• YOUR ASSIGNMENT:
Give back, word for word, the lines in the listing below from the one holding "destruct (Js.includes seen x), (String.eqb" down to the one holding "Js.uniq (a ++ b)", both ends included.

• GIVEN DATA:
Lemma sys_step_pending_NoDup s a :
  NoDup (pending (pc s)) → NoDup (pending (pc (sys_step s a))).
Proof.
  intros Hnd. unfold sys_step. destruct (crashed (pc s)); [done|].
  destruct a as [id fm skip | id c | id | id | id | id v | id v | | | |];
    cbn; try done.
  - by destruct (holds_keys_mtx (pc s)).
  - by destruct (holds_keys_mtx (pc s)).
  - destruct (GetQueue (proc s) id) as [q|]; [|done].
    destruct (CPQ.Push q v); cbn; first [done | apply NoDup_nil_2].
  - destruct (GetQueue (proc s) id) as [q|]; [|apply NoDup_nil_2].
    destruct (CPQ.Push_resume q v); cbn; first [done | apply NoDup_nil_2].
  - destruct (running (proc s)); [done | apply NoDup_nil_2].
  - unfold worker_step.
    destruct (pc s) as [| | | [|key rest] | rest | rest | | |] eqn:Hpc;
      cbn in Hnd.
    + destruct (running (proc s)); apply NoDup_nil_2.
    + destruct (_ || _); cbn; [apply NoDup_nil_2 | by rewrite Hpc].
    + apply sweep_order_NoDup.
    + apply NoDup_nil_2.
    + apply NoDup_cons in Hnd as [_ Hnd].
      destruct (GetQueue _ key); cbn; [done | apply NoDup_nil_2].
    + destruct (data_ready (proc s));
        [| destruct (all_queues_empty _ _) as [[|]|]]; cbn;
        first [done | apply NoDup_nil_2].
    + destruct (_ || _); cbn; [done | by rewrite Hpc].
    + rewrite Hpc. apply NoDup_nil_2.
    + rewrite Hpc. apply NoDup_nil_2.
    + rewrite Hpc. apply NoDup_nil_2.
Qed.

Lemma reachable_pending_NoDup acts : ∀ s,
  NoDup (pending (pc s)) → NoDup (pending (pc (sys_run s acts))).
Proof.
  induction acts as [|a acts IH]; intros s Hnd; [done|].
  cbn. apply IH. by apply sys_step_pending_NoDup.
Qed.


Lemma sys_run_stopped acts : ∀ s,
  stopped s → NoDup (pending (pc s)) → stopped (sys_run s acts).
Proof.
  induction acts as [|a acts IH]; intros s Hst Hnd; [done|].
  destruct (sys_step_after_stop s a Hst Hnd) as (Hst1 & Hnd1 & _).
  cbn. by apply IH.
Qed.

(** *** The sweep that follows a stop *)

Lemma sys_run_crashed acts : ∀ s, crashed (pc s) = true → sys_run s acts = s.
Proof.
  induction acts as [|a acts IH]; intros s Hc; [done|].
  change (sys_run s (a :: acts)) with (sys_run (sys_step s a) acts).
  assert (sys_step s a = s) as -> by (unfold sys_step; by rewrite Hc).
  by apply IH.
Qed.

Lemma sys_run_app s acts1 acts2 :
  sys_run s (acts1 ++ acts2) = sys_run (sys_run s acts1) acts2.
Proof. apply fold_left_app. Qed.

(** Between two sweeps, with [running] false: a step other than the one
    that takes [keys_mtx] calls nothing and leaves the worker between
    sweeps, or ends the program. *)
Lemma between_sweeps_step s a :
  running (proc s) = false → pc s = PcWaitKeys ∨ pc s = PcLockKeys →
  ¬ (pc s = PcLockKeys ∧ a = AWorker) →
  calls (sys_step s a) = calls s ∧
  (crashed (pc (sys_step s a)) = true ∨
   running (proc (sys_step s a)) = false ∧
   (pc (sys_step s a) = PcWaitKeys ∨ pc (sys_step s a) = PcLockKeys)).
Proof.
  intros Hr Hpc Hnot. unfold sys_step.
  assert (crashed (pc s) = false) as -> by (by destruct Hpc as [-> | ->]).
  assert (holds_keys_mtx (pc s) = false) as Hh by (by destruct Hpc as [-> | ->]).
  destruct a as [id fm skip | id c | id | id | id | id v | id v | | | |]; cbn.
  - split; [done|]. right. split; [|done]. unfold CreateQueue.
    by destruct (queues (proc s) !! id).
  - split; [done|]. right. split; [|done]. unfold attach.
    by destruct (GetQueue (proc s) id).
  - rewrite Hh. cbn. split; [done|]. by right.
  - rewrite Hh. cbn. split; [done|]. by right.
  - split; [done|]. by right.
  - destruct (GetQueue (proc s) id) as [q|]; [|split; [done|]; by right].
    destruct (CPQ.Push q v); cbn; (split; [done|]); try (by right); by left.
  - destruct (GetQueue (proc s) id) as [q|]; [|split; [done|]; by left].
    destruct (CPQ.Push_resume q v); cbn; (split; [done|]); try (by right); by left.
  - split; [done|]. by right.
  - split; [done|]. by right.
  - rewrite Hr. cbn. split; [done|]. by left.
  - unfold worker_step. destruct Hpc as [Hpc | Hpc]; rewrite Hpc.
    + rewrite Hr, orb_true_r. cbn. split; [done|]. right. split; [done|]. by right.
    + by destruct Hnot.
Qed.

Lemma takes_lock_dec s a :
  (pc s = PcLockKeys ∧ a = AWorker) ∨ ¬ (pc s = PcLockKeys ∧ a = AWorker).
Proof.
  destruct (decide (pc s = PcLockKeys)) as [Hl | Hnl]; [|right; by intros [? _]].
  destruct a; try (right; intros [_ ?]; discriminate). by left.
Qed.
(* ------------------------------------------------------------------ *)
(** ** Further facts about the prelude *)

Lemma includes_app (a b : list string) (x : string) :
  Js.includes (a ++ b) x = Js.includes a x || Js.includes b x.
Proof. unfold Js.includes. apply existsb_app. Qed.

Lemma filter_filter {A} (f g : A -> bool) (l : list A) :
  filter f (filter g l) = filter (fun x => g x && f x) l.
Proof.
  induction l as [|a l IH]; cbn; [reflexivity|].
  destruct (g a); cbn; [destruct (f a)|]; now rewrite IH.
Qed.

Lemma uniq_fold_first_occurrences (l : list string) :
  forall seen,
    fold_left Js.uniq_step l seen
    = seen ++ filter (fun x => negb (Js.includes seen x)) (first_occurrences l).
Proof.
  induction l as [|a l IH]; intros seen; cbn [fold_left first_occurrences filter].
  - now rewrite app_nil_r.
  - unfold Js.uniq_step at 2. destruct (Js.includes seen a) eqn:Ha; cbn [negb].
    + rewrite IH. f_equal. rewrite filter_filter. apply filter_ext_in.
      intros x _. destruct (String.eqb_spec x a); [subst; now rewrite Ha|reflexivity].
    + rewrite IH, <- app_assoc. cbn [app]. do 2 f_equal.
      rewrite filter_filter. apply filter_ext. intros x.
      rewrite includes_app. cbn. rewrite orb_false_r.
      destruct (Js.includes seen x), (String.eqb x a); reflexivity.
Qed.

Lemma uniq_first_occurrences (l : list string) : Js.uniq l = first_occurrences l.
Proof.
  unfold Js.uniq. rewrite uniq_fold_first_occurrences. cbn.
  clear. induction (first_occurrences l) as [|a t IH]; cbn; [reflexivity|].
  now rewrite IH.
Qed.

Lemma filter_all {A} (f : A -> bool) (l : list A) :
  (forall x, In x l -> f x = true) -> filter f l = l.
Proof.
  induction l as [|a l IH]; intros H; cbn; [reflexivity|].
  rewrite (H a (or_introl eq_refl)). f_equal. apply IH. intros x Hx. apply H. now right.
Qed.

Lemma uniq_of_NoDup (l : list string) : NoDup l -> Js.uniq l = l.
Proof.
  rewrite uniq_first_occurrences.
  induction 1 as [|a l Hin Hnd IH]; cbn; [reflexivity|].
  rewrite IH. f_equal. apply filter_all. intros x Hx.
  destruct (String.eqb_spec x a); [subst; contradiction | reflexivity].
Qed.

Lemma uniq_idempotent (l : list string) : Js.uniq (Js.uniq l) = Js.uniq l.
Proof. apply uniq_of_NoDup, uniq_NoDup. Qed.

Lemma uniq_app (a b : list string) :
  Js.uniq (a ++ b)
  = Js.uniq a ++ filter (fun x => negb (Js.includes (Js.uniq a) x)) (Js.uniq b).
Proof.
  unfold Js.uniq at 1. rewrite fold_left_app.
  change (fold_left Js.uniq_step a []) with (Js.uniq a).
  now rewrite uniq_fold_first_occurrences, (uniq_first_occurrences b).
Qed.

Lemma uniq_flat_map_uniq {A} (g : A -> list string) (l : list A) :
  Js.uniq (flat_map (fun x => Js.uniq (g x)) l) = Js.uniq (flat_map g l).
Proof.
  induction l as [|x l IH]; cbn [flat_map]; [reflexivity|].
  now rewrite !uniq_app, uniq_idempotent, IH.
Qed.

(* ------------------------------------------------------------------ *)
(** ** Further properties of the script *)

Section Further.

Variable W : Type.
Variable handle : forall c : Call, W -> (Exn + Resp c) * W.
Variable env : Env.

(** *** The resolver, call by call *)

Lemma collect_loop_trace (l : list Issue) :
  forall (acc : list string) (p : Process W),
    let r := for_index l acc (collect_issue_repos handle env) p in
    exists n,
      n <= length l
      /\ trace r = map Invoke (firstn n (map (fun i => getPRsFromJira env (id i)) l))
      /\ (forall repos, outcome r = Returned repos -> n = length l)
      /\ (forall e, outcome r = Thrown e ->
            exists before i after prss w,
              l = before ++ i :: after
              /\ n = S (length before)
              /\ tracker_pull_requests handle env before (services p) = (inr prss, w)
              /\ ((exists w', handle (getPRsFromJira env (id i)) w = (inl e, w'))
                  \/ (exists d w',
                        handle (getPRsFromJira env (id i)) w = (inr d, w')
                        /\ detail d = []
                        /\ e = property_of_undefined "pullRequests"))).
Proof.
  induction l as [|i l IH]; intros acc p; cbn [for_index].
  - exists 0. cbn. repeat split; auto; discriminate.
  - unfold bind. rewrite collect_issue_repos_run.
    destruct (handle (getPRsFromJira env (id i)) (services p)) as [[e0|d] w1] eqn:Hh.
    + exists 1. cbn [outcome trace length map firstn].
      split; [lia|]. split; [reflexivity|]. split; [discriminate|].
      intros e [= <-]. exists [], i, l, [], (services p).
      repeat split. left. now exists w1.
    + destruct (detail d) as [|entry others] eqn:Hd.
      * exists 1. cbn [outcome trace length map firstn].
        split; [lia|]. split; [reflexivity|]. split; [discriminate|].
        intros e [= <-]. exists [], i, l, [], (services p).
        repeat split. right. now exists d, w1.
      * cbn [outcome final trace].
        destruct (IH (acc ++ Js.uniq (map repositoryName (pullRequests entry)))
                     {| services := w1; exitCode := exitCode p |})
          as [n [Hn [Ht [Ho He]]]].
        exists (S n). cbn [length map firstn app].
        split; [lia|]. split; [now rewrite Ht|]. split.
        -- intros repos Hr. f_equal. now apply (Ho repos).
        -- intros e Hr. destruct (He e Hr) as [before [j [after [prss [w H]]]]].
           destruct H as [Hl [Hlen [Htr Hfail]]]. cbn [services] in Htr.
           exists (i :: before), j, after, (pullRequests entry :: prss), w.
           split; [now rewrite Hl|]. split; [cbn; now rewrite Hlen|].
           split; [|exact Hfail].
           cbn [tracker_pull_requests]. now rewrite Hh, Hd, Htr.
Qed.

(** X1. The resolver asks the tracker for the pull requests of one issue
    after the other, in the order of the release, and does nothing else: its
    trace is the detail requests of the first [n] issues.  When it returns
    it has asked for every issue.  When it throws, the requests of the first
    [n - 1] issues were answered with an entry and its last request, for
    issue [n], is the one that failed: the tracker rejected it with the
    error thrown, or answered it without any development-panel entry and
    the error is the [TypeError] of reading [pullRequests] of [undefined].
    Called with [undefined] instead of a release, the resolver throws the
    [TypeError] of reading [issues] without any request. *)
Theorem resolver_asks_once_per_issue_in_order (release : Release) (p : Process W) :
  let r := getReposFromRelease handle env (Some release) p in
  let requests := map (fun i => getPRsFromJira env (id i)) (issues release) in
  (exists n,
     n <= length (issues release)
     /\ trace r = map Invoke (firstn n requests)
     /\ (forall repos, outcome r = Returned repos -> n = length (issues release))
     /\ (forall e, outcome r = Thrown e ->
           exists before i after prss w,
             issues release = before ++ i :: after
             /\ n = S (length before)
             /\ tracker_pull_requests handle env before (services p) = (inr prss, w)
             /\ ((exists w', handle (getPRsFromJira env (id i)) w = (inl e, w'))
                 \/ (exists d w',
                       handle (getPRsFromJira env (id i)) w = (inr d, w')
                       /\ detail d = []
                       /\ e = property_of_undefined "pullRequests"))))
  /\ getReposFromRelease handle env None p
     = mkRun (Thrown (TypeError "Cannot read properties of undefined (reading 'issues')"))
             p [].
Proof.
  cbv zeta. split; [|reflexivity].
  unfold getReposFromRelease, get_issues. rewrite bind_ret.
  destruct (collect_loop_trace (issues release) [] p) as [n [Hn [Ht [Ho He]]]].
  exists n. unfold bind.
  destruct (for_index (issues release) [] (collect_issue_repos handle env) p)
    as [[repos|e] p1 t1]; cbn [outcome final trace ret] in *.
  - rewrite app_nil_r. split; [assumption|]. split; [assumption|].
    split; [|discriminate]. intros repos' _. now apply (Ho repos).
  - split; [assumption|]. split; [assumption|].
    split; [discriminate|]. intros e' [= <-]. now apply (He e).
Qed.

(** X2. The resolver returns the repository names of all pull requests of all
    issues in the order of their first appearance (issue by issue, pull
    request by pull request), each once: the de-duplication per issue does
    not change the result. *)
Theorem resolver_keeps_first_appearance_order
        (release : Release) (p : Process W) prss w' :
  tracker_pull_requests handle env (issues release) (services p) = (inr prss, w') ->
  outcome (getReposFromRelease handle env (Some release) p)
  = Returned (first_occurrences (flat_map (map repositoryName) prss)).
Proof.
  intros H. destruct (getReposFromRelease_run W handle env release p) as [_ Ho].
  rewrite H in Ho. destruct Ho as [Ho _]. rewrite Ho. f_equal.
  unfold repo_names. now rewrite uniq_flat_map_uniq, uniq_first_occurrences.
Qed.

(** *** The operators, in order *)

Lemma opened_app (a b : list Call) : opened (a ++ b) = opened a ++ opened b.
Proof.
  induction a as [|c a IH]; cbn; [reflexivity|].
  destruct c; cbn; now rewrite IH.
Qed.

Lemma pr_targets_app (a b : list Call) : pr_targets (a ++ b) = pr_targets a ++ pr_targets b.
Proof.
  induction a as [|c a IH]; cbn; [reflexivity|].
  destruct c; cbn; now rewrite IH.
Qed.

Lemma opened_operator_calls (cs : list Call) :
  opened (filter is_operator_call cs) = opened cs.
Proof.
  induction cs as [|c cs IH]; cbn; [reflexivity|].
  destruct c; cbn; now rewrite IH.
Qed.

Lemma pr_targets_operator_calls (cs : list Call) :
  pr_targets (filter is_operator_call cs) = pr_targets cs.
Proof.
  induction cs as [|c cs IH]; cbn; [reflexivity|].
  destruct c; cbn; now rewrite IH.
Qed.

Lemma opened_git_only (cs : list Call) :
  (forall c, In c cs -> exists d op, c = Git d op) -> opened cs = [].
Proof.
  induction cs as [|c cs IH]; intros H; cbn; [reflexivity|].
  destruct (H c (or_introl eq_refl)) as [d [op ->]].
  apply IH. intros c' Hc'. apply H. now right.
Qed.

Lemma steps_after_status_git (dir b : string) (status : StatusSummary) (c : Call) :
  In c (steps_after_status dir b status) -> exists d op, c = Git d op.
Proof.
  unfold steps_after_status. destruct (isClean status); cbn; intros H;
    repeat (destruct H as [<- | H]; [eauto|]); destruct H.
Qed.

Lemma opened_checkoutBranch (r b : string) (p : Process W) :
  opened (calls_of (trace (checkoutBranch handle env r b p))) = [REPO_BASE_PATH env +++ r].
Proof.
  pose proof (checkoutBranch_run W handle env r b p) as Hrun. cbv zeta in Hrun.
  unfold branch_sequence in Hrun.
  destruct (handle (SimpleGit (REPO_BASE_PATH env +++ r)) (services p)) as [[e|x] w1].
  { destruct Hrun as [_ [_ ->]]. reflexivity. }
  destruct (handle (Git (REPO_BASE_PATH env +++ r) Status) w1) as [[e|status] w2].
  { destruct Hrun as [_ [_ ->]]. reflexivity. }
  pose proof (perform_made_in_steps W handle
                (steps_after_status (REPO_BASE_PATH env +++ r) b status) w2) as Hin.
  destruct (perform handle (steps_after_status (REPO_BASE_PATH env +++ r) b status) w2)
    as [[res w3] made].
  destruct Hrun as [_ [_ ->]]. cbn in *. f_equal.
  apply opened_git_only. intros c Hc.
  apply (steps_after_status_git (REPO_BASE_PATH env +++ r) b status). now apply Hin.
Qed.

• WRITTEN ANSWER:
      destruct (Js.includes seen x), (String.eqb x a); reflexivity.
Qed.

Lemma uniq_first_occurrences (l : list string) : Js.uniq l = first_occurrences l.
Proof.
  unfold Js.uniq. rewrite uniq_fold_first_occurrences. cbn.
  clear. induction (first_occurrences l) as [|a t IH]; cbn; [reflexivity|].
  now rewrite IH.
Qed.

Lemma filter_all {A} (f : A -> bool) (l : list A) :
  (forall x, In x l -> f x = true) -> filter f l = l.
Proof.
  induction l as [|a l IH]; intros H; cbn; [reflexivity|].
  rewrite (H a (or_introl eq_refl)). f_equal. apply IH. intros x Hx. apply H. now right.
Qed.

Lemma uniq_of_NoDup (l : list string) : NoDup l -> Js.uniq l = l.
Proof.
  rewrite uniq_first_occurrences.
  induction 1 as [|a l Hin Hnd IH]; cbn; [reflexivity|].
  rewrite IH. f_equal. apply filter_all. intros x Hx.
  destruct (String.eqb_spec x a); [subst; contradiction | reflexivity].
Qed.

Lemma uniq_idempotent (l : list string) : Js.uniq (Js.uniq l) = Js.uniq l.
Proof. apply uniq_of_NoDup, uniq_NoDup. Qed.

Lemma uniq_app (a b : list string) :
  Js.uniq (a ++ b)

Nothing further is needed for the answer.